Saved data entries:
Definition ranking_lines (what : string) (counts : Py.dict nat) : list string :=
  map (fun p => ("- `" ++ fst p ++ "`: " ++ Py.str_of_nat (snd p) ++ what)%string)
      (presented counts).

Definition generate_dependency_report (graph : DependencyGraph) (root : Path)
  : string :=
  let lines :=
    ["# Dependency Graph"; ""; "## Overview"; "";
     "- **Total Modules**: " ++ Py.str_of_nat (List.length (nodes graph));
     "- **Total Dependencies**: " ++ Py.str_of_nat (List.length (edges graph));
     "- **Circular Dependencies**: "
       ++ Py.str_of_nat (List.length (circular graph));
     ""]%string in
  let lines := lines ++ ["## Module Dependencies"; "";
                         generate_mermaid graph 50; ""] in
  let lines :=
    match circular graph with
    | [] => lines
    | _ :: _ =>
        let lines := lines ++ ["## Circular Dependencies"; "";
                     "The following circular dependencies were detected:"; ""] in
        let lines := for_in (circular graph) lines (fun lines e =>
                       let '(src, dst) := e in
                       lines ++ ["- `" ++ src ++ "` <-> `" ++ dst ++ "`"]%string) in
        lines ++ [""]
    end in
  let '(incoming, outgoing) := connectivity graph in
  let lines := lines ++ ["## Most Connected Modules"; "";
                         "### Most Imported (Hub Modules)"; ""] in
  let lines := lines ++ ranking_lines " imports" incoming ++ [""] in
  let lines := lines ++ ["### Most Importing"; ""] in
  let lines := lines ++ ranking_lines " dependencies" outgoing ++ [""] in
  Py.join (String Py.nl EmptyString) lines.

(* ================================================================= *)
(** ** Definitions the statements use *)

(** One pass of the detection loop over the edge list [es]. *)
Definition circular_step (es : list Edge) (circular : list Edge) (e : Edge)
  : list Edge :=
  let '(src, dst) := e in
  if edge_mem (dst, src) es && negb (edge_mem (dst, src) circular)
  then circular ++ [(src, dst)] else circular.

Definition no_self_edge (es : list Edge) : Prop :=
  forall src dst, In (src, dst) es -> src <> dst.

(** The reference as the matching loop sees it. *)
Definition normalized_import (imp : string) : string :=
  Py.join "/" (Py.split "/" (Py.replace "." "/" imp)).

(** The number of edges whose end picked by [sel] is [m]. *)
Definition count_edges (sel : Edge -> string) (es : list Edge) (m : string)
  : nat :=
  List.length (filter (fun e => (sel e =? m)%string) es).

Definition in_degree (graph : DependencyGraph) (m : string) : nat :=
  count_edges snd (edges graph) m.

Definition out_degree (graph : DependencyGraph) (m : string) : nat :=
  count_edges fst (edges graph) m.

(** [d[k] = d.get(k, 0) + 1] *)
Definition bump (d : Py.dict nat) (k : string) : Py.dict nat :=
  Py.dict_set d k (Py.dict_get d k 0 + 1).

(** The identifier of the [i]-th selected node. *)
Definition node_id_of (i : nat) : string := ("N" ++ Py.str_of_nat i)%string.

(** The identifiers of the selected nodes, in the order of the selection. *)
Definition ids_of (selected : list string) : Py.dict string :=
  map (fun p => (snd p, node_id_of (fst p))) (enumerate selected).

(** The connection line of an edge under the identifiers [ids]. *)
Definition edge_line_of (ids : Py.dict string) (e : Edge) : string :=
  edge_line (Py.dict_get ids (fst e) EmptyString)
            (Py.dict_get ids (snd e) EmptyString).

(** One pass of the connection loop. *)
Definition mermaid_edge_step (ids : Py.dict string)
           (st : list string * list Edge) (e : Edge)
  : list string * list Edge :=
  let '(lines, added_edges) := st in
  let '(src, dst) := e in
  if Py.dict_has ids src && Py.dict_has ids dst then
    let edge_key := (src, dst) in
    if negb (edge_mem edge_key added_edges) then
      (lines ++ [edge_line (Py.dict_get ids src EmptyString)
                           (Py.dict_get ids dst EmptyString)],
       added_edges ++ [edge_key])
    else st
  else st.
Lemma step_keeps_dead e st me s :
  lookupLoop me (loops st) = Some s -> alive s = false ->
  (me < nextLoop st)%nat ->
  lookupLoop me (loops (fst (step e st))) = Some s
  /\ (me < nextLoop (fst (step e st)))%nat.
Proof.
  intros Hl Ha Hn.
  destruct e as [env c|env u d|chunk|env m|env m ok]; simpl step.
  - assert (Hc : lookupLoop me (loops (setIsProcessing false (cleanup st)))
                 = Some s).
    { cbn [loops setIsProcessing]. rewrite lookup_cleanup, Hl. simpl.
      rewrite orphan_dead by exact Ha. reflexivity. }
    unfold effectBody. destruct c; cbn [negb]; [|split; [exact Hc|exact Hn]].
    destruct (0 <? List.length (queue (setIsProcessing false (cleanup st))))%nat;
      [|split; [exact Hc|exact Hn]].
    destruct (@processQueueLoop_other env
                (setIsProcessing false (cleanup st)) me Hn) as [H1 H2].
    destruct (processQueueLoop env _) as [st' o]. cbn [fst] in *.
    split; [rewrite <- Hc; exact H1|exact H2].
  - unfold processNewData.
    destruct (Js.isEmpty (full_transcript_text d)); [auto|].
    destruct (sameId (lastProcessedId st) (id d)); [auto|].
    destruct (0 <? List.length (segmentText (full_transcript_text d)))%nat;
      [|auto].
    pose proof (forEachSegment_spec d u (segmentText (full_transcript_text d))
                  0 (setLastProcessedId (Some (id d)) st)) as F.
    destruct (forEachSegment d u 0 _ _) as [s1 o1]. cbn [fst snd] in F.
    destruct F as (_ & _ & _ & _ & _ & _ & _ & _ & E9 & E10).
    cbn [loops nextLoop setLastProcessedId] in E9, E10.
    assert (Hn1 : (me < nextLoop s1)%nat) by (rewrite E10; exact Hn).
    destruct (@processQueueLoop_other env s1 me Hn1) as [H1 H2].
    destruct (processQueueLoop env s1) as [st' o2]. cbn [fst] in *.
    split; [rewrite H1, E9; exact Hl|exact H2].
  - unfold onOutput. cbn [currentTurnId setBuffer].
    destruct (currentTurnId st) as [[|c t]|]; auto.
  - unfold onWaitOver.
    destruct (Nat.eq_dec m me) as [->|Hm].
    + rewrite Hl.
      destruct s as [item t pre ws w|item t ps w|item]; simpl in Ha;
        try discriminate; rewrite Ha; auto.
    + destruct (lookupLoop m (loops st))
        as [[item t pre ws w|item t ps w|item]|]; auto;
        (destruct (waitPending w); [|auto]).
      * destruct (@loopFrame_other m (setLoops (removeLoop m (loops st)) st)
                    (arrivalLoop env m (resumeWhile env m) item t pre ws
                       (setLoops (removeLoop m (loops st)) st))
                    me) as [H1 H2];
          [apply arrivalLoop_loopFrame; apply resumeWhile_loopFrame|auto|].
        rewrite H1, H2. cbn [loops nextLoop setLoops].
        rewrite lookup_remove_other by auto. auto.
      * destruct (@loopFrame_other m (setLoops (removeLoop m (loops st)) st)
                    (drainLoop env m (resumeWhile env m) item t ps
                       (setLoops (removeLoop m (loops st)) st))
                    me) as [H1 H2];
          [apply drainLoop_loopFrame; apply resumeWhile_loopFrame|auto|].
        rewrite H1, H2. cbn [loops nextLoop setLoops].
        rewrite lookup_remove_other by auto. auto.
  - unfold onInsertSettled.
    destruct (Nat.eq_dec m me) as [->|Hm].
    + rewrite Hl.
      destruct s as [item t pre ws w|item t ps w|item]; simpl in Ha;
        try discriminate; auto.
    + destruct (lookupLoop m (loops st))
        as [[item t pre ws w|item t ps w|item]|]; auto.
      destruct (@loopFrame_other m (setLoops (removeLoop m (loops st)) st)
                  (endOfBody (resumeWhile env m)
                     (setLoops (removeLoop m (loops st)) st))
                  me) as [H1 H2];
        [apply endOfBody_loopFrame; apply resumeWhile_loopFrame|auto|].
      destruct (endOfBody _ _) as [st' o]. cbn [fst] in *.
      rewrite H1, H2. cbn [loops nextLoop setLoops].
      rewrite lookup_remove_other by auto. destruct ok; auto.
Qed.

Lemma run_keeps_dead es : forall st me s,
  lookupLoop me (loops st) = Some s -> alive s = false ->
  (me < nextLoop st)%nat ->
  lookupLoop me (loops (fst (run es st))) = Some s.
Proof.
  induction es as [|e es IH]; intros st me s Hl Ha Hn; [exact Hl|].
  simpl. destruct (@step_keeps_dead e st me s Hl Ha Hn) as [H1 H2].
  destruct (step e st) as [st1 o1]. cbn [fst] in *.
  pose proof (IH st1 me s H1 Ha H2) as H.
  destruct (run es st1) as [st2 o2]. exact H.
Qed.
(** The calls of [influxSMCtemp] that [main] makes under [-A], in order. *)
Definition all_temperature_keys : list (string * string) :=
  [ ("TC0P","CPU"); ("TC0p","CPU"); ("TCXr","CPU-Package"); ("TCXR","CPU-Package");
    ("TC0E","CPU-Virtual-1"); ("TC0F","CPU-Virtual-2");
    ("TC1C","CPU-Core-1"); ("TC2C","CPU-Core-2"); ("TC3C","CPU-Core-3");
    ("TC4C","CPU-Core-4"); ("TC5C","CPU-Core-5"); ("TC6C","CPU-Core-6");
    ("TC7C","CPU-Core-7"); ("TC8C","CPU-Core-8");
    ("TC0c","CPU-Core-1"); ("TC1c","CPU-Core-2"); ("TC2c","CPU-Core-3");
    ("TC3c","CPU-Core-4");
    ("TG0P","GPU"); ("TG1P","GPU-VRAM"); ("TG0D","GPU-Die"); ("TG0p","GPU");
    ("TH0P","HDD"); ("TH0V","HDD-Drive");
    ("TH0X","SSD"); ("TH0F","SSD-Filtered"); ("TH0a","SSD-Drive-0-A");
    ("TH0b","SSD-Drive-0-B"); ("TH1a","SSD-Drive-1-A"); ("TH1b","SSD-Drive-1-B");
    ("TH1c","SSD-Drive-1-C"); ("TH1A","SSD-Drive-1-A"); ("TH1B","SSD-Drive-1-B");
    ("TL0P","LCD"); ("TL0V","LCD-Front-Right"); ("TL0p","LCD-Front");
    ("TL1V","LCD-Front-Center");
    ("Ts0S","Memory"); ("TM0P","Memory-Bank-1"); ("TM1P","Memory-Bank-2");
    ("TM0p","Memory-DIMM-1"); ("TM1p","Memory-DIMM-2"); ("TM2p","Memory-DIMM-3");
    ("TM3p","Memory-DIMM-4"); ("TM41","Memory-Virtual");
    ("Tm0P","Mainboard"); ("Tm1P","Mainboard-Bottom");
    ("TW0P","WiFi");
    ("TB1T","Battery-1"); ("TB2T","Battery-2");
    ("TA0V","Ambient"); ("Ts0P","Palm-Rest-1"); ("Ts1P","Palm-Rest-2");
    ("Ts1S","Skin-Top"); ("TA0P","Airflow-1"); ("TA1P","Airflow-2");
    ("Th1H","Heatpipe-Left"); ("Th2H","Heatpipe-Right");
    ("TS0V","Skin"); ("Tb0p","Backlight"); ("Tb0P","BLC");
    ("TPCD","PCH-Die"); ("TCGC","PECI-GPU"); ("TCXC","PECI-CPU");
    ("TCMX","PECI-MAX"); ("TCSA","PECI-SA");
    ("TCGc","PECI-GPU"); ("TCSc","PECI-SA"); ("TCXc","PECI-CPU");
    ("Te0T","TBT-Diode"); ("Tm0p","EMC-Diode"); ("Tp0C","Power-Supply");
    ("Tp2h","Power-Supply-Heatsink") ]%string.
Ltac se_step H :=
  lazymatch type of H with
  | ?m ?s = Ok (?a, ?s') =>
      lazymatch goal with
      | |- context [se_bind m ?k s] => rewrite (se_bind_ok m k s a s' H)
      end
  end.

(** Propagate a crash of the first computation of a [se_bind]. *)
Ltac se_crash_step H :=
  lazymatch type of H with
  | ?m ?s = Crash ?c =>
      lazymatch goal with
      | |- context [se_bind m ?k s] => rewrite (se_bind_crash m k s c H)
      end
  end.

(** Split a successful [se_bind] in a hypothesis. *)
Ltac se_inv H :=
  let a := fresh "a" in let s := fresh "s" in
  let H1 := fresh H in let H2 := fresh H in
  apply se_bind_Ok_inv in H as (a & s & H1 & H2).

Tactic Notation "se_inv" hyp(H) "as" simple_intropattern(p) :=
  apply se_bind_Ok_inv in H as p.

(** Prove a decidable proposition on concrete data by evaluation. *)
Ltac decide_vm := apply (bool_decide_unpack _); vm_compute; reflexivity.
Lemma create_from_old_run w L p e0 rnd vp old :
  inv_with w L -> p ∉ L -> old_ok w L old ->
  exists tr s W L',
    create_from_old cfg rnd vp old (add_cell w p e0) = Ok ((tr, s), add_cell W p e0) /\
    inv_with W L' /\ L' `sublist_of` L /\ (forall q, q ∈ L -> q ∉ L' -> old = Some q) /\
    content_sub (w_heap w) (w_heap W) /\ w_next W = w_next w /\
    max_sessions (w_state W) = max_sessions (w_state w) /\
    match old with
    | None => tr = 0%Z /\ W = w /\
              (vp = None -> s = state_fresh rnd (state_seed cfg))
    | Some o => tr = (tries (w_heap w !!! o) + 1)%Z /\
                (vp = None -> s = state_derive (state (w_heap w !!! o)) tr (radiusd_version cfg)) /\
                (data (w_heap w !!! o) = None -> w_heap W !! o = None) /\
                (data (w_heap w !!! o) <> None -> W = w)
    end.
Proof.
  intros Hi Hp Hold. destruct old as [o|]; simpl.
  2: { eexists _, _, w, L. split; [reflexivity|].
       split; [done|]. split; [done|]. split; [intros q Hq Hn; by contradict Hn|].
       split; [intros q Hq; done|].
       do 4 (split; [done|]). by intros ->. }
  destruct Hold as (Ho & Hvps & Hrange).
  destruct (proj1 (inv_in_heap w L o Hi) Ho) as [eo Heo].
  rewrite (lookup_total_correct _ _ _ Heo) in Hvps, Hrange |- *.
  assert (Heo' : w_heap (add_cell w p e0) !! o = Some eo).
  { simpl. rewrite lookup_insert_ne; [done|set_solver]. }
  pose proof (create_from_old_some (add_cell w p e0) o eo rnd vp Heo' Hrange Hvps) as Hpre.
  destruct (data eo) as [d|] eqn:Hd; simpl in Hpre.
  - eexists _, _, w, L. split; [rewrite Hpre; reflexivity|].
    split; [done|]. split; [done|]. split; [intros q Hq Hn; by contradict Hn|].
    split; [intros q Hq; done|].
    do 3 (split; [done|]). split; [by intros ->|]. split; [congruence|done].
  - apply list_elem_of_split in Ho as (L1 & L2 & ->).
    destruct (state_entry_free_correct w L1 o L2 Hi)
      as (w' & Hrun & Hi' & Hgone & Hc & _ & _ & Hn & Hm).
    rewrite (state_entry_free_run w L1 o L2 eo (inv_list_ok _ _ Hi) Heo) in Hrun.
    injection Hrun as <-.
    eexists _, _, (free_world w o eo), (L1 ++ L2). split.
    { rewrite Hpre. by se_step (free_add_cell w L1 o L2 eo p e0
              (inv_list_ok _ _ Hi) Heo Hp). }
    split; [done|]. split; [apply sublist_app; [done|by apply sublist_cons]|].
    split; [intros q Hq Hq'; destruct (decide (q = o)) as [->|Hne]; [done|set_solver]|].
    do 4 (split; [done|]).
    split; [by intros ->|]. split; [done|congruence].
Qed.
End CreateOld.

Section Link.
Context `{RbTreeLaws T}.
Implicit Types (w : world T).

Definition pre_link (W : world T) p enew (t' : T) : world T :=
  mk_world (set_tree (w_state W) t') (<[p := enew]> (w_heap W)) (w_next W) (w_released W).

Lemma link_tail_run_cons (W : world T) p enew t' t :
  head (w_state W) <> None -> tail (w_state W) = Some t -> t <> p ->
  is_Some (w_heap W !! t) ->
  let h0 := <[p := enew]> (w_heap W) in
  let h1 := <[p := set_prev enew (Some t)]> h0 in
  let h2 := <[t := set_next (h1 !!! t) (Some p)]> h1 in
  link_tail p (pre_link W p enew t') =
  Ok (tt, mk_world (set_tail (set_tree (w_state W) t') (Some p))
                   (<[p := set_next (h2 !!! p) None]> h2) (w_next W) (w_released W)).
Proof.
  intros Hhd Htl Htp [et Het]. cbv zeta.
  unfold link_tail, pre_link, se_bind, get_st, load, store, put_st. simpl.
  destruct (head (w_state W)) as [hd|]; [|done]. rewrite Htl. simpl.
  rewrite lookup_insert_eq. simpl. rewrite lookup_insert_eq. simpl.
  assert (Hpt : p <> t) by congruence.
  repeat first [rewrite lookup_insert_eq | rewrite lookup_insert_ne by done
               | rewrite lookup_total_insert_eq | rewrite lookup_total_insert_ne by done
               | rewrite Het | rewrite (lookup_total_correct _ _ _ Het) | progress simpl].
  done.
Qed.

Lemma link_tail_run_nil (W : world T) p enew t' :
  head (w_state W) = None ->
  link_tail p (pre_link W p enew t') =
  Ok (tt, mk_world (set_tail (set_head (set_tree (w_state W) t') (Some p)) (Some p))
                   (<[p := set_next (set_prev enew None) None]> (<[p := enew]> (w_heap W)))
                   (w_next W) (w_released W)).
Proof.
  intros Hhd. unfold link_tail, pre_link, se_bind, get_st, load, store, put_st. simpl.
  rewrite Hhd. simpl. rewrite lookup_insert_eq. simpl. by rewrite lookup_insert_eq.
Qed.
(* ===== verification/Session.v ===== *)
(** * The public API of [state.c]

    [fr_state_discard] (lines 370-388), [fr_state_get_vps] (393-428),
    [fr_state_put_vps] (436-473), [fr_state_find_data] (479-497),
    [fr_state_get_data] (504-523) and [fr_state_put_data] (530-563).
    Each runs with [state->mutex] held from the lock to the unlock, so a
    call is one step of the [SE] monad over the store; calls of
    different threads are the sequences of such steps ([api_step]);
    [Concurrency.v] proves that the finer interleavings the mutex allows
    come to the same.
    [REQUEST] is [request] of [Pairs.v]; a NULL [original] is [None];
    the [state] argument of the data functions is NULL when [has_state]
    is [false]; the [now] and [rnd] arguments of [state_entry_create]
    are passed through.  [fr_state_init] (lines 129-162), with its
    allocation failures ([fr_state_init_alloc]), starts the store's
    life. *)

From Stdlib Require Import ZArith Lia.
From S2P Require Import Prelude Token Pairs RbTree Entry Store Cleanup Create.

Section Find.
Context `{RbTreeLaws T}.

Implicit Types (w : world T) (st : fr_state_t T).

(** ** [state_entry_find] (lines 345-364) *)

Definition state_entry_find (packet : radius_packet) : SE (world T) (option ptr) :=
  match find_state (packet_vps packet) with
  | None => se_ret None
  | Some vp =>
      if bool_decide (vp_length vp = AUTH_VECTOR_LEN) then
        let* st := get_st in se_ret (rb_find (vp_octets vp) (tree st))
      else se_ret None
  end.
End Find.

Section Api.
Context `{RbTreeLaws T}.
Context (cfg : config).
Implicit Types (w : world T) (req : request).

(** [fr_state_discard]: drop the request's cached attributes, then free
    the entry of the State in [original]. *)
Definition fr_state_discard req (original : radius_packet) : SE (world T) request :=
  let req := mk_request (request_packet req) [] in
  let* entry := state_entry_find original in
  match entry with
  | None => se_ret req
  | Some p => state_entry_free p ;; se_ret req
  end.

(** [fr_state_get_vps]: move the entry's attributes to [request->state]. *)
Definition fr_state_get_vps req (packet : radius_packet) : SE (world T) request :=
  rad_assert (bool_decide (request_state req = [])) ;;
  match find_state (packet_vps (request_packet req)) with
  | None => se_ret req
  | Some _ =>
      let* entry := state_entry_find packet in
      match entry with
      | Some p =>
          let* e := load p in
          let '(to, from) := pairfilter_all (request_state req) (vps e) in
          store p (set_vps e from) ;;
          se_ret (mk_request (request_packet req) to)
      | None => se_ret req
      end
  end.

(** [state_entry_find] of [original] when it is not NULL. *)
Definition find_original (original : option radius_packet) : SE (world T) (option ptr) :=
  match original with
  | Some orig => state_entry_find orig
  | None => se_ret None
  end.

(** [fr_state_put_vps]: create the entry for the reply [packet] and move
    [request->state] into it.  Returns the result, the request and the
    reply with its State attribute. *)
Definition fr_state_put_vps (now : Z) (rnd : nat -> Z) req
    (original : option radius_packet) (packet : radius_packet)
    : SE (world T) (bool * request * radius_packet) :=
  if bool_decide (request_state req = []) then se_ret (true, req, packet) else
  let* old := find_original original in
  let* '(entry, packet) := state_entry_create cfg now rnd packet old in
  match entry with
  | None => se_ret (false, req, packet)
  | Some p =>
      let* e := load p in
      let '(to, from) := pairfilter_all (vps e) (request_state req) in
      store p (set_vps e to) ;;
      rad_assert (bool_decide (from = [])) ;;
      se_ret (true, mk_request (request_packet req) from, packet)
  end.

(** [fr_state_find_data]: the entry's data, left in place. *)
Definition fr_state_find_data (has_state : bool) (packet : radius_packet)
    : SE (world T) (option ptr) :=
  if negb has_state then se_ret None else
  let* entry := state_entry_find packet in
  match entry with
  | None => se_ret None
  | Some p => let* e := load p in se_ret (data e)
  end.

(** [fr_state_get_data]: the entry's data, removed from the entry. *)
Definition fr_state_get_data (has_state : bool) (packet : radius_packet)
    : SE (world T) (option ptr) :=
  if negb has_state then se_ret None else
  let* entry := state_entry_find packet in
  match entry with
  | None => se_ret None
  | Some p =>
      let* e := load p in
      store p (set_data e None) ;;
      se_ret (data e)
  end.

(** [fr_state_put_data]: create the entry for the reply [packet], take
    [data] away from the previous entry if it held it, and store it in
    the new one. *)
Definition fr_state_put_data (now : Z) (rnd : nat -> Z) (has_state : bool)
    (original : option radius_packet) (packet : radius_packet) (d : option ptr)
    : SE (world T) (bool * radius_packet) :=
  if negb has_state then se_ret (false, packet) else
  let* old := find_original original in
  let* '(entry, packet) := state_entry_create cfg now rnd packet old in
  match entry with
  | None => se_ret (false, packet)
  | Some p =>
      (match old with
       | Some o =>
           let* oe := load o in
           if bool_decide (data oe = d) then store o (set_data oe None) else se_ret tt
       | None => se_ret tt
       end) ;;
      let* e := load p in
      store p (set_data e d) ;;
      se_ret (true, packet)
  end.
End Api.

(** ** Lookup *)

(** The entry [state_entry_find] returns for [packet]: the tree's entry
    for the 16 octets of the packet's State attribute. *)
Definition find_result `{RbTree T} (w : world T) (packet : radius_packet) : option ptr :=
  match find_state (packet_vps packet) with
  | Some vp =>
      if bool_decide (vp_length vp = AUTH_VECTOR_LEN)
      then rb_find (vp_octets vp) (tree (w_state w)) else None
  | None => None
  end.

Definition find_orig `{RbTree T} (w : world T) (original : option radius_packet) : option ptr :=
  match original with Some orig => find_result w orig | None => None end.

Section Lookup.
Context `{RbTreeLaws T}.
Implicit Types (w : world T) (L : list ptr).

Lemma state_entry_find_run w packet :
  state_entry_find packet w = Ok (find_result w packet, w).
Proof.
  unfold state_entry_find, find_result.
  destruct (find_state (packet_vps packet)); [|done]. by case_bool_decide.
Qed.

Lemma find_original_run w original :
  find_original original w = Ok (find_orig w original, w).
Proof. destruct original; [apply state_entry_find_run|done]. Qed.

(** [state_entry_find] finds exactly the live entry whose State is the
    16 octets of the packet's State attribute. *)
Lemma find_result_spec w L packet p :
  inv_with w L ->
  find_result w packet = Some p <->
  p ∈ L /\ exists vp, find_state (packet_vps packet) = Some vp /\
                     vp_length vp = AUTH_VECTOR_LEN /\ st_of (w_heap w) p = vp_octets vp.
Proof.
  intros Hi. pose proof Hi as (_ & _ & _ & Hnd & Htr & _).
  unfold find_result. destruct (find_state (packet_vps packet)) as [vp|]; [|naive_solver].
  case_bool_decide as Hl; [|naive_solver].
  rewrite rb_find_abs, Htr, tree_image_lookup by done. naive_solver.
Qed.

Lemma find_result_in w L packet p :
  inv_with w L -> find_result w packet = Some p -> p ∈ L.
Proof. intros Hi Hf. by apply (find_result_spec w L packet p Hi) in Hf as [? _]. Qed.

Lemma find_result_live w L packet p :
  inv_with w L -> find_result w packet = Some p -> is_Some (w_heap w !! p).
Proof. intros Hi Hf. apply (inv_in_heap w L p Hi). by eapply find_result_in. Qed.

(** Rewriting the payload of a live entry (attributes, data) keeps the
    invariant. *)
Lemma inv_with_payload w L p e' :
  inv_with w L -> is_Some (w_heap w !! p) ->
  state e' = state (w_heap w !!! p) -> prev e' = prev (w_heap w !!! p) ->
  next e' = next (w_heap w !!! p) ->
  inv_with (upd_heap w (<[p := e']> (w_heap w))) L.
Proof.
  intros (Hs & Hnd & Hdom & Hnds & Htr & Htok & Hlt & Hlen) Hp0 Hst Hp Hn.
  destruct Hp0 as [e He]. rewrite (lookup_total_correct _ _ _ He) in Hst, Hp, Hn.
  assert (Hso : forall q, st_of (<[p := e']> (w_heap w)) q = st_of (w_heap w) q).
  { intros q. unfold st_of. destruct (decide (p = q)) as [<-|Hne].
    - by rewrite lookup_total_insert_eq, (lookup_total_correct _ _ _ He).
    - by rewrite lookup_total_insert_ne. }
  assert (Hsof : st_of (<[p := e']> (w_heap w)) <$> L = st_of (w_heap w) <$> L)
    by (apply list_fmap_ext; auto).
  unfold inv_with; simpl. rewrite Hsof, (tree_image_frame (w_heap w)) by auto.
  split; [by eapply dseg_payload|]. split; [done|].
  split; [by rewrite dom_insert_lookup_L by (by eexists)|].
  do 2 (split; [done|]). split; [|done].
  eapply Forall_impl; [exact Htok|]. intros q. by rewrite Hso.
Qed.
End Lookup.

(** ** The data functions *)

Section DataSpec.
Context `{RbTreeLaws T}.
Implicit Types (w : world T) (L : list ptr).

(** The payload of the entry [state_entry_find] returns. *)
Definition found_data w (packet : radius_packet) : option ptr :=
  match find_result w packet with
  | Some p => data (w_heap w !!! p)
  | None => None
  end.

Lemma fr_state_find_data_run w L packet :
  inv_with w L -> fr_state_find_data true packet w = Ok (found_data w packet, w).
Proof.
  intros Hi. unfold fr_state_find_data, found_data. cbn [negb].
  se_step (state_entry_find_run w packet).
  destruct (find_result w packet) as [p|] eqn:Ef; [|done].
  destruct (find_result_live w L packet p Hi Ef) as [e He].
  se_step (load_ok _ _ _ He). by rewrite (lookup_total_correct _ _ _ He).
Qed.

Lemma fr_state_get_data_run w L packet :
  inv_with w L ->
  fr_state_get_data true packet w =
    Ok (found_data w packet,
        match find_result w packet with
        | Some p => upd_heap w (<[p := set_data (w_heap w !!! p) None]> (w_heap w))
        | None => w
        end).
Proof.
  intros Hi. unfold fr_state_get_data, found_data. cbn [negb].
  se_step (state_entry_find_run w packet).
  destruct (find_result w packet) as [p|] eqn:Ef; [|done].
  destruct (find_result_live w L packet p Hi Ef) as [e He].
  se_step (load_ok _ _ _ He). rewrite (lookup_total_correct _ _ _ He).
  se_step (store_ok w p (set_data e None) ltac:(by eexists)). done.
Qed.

● **Assigned task**: Look for the word "reply" in the data, then return every line that contains it.

● **Response to the task**:
(** [fr_state_put_vps]: create the entry for the reply [packet] and move
    reply with its State attribute. *)
(** [fr_state_put_data]: create the entry for the reply [packet], take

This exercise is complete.